First post on here so please be gentle 

My dad used to contract lorries to Coalite to move lime mud from the Chemical side to the coking plant side, I spend many a happy Saturday down there as a kid with him in the cab so it was great to be back on the site.

Security is still immense considering it is over eight years since it closed down and a good half of the site has been demolished there are still three guys on site 24/7 and they are really proactive so I spent most of my visit on Sunday playing cat and mouse.

Hope you enjoy and I'd appreciate any feedback.

Cheers

Mat

























































































































Thanks for looking!


----------



## Bones out (Nov 29, 2012)

Nice report fella, good snaps too, captured it well.

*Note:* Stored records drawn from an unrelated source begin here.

(** * PWD Tools: ledger store, computation routines, import and exporters

    A shallow embedding of [utils/database.py], [utils/excel_handler.py]
    and [utils/pdf_generator.py], the properties the specification
    states about them, and further properties of the code.

    Conventions.
    - Python numbers are exact rationals ([Q]); a result is compared with
      [==].  Floating-point rounding error is outside the model.
    - A Python [dict] with a fixed vocabulary of keys is a record whose
      fields are of type [field A]: the key is missing, or it is present
      with a value that may be [None].
    - A call that can raise returns an [outcome].
    - Names that the code pastes into SQL text (the table of
      [search_records], [update_record] and [delete_record], the columns
      of a search or an update) are plain identifiers: letters, digits
      and underscores.  Text with other characters in it (a qualified or
      quoted name, a fragment of SQL) is outside the model; the
      properties that depend on how a name resolves say so with
      [identifier]. *)

From Stdlib Require Import ZArith QArith Qround Lia.
From Stdlib Require Import Ascii String DecimalString OrderedTypeEx.
From stdpp Require Import base option list sorting gmap strings.

Local Open Scope Z_scope.
Local Open Scope string_scope.

(** ** Python values and exceptions *)

Inductive exn : Type :=
| KeyError (key_repr : string)
| TypeError
| ImportError (msg : string)
| NotImplementedError (msg : string)
| IntegrityError (msg : string)
| OperationalError (msg : string)
| DatabaseError (msg : string)    (* raised by [pd.read_sql_query] *)
| AttributeError (msg : string)
| Exception (msg : string).

Inductive outcome (A : Type) : Type :=
| Return (a : A)
| Raise (e : exn).
Arguments Return {A} a.
Arguments Raise {A} e.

I wonder why they have 3 guards for a trashed half demolished site. A bit of loyalty shown to old staff or a completly seperate security company?


----------



## shatners (Nov 29, 2012)

Its a private security firm... I don't think its so much anything of value, more that its a really dangerous sites. There's chemicals everywhere, hundreds of barrels in the two warehouse type buildings to the west of the site all marked up with hazchem labels. Coalite was repeatedly prosecuted by HSE for dodgy waste disposal, polluting incinerators and dumping dioxins into the Doe Lea etc and when they finally went into administration they pretty much just locked the gates and walked away leaving 80 years of contamination in situ lol.

Two days after wandering around the site the soles of my shoes have carbonated and are crumbling so god only knows what I paddled through lol.


----------



## Bones out (Nov 29, 2012)

Ah, makes sense. Limiting the risk of kids playing and suing in the morning when limbs fall off.

Must be dangerous for that many staff securing the place.

Thanks again fella.

Good stuff.


----------



## AlexanderJones (Nov 29, 2012)

Cracking report!


----------



## UrbanX (Nov 30, 2012)

Stunning set of photos, impressive first report, looking forward to seein more! Cheers for sharing!


----------



## Silent Hill (Nov 30, 2012)

Excellent 1st report that mate. Really enjoyed that. Love the fire station and secca hut shots. Not hard to see why there's 24/7 security with all the contamination about.

There was a dye plant near me that got demo'd a couple of years ago and because of all the chemicals the land is still badly contaminated.


----------



## shatners (Nov 30, 2012)

Thanks very much chaps... you would have thought their enthusiasm would have died down after eight years but no such luck lol!


----------



## flyboys90 (Nov 30, 2012)

That was a great report & photos.


----------



## scribble (Nov 30, 2012)

Lovely, clear pictures. I love the close-up of the railway tracks.


----------



## night crawler (Nov 30, 2012)

Brilliant photos there but after seeing what you use I can see why.


----------



## banshee (Dec 1, 2012)

shatners said:


> Two days after wandering around the site the soles of my shoes have carbonated and are crumbling so god only knows what I paddled through lol.



got any pics of them ?


----------



## steve2109 (Dec 6, 2012)

Great first report, look forward to more,great photos as well


----------



## Stussy (Dec 7, 2012)

Really good first report, pretty shocking they left so much contaminated materials behind, the site will probably never developed cause of it.


----------



## Ramsgatonian (Dec 7, 2012)

This place has a palpable post-apocalyptic feel (apart from the shots with electric light, of course).

Good first report, I enjoyed it!


----------



## jenkspj (Dec 28, 2012)

Worked (breifly) for Coalite Chemicals in the building with the "CC" on it back in the early 1990s. 

As has been said, the site is heavily polluted: decontaminating it will cost someone a fortune.


----------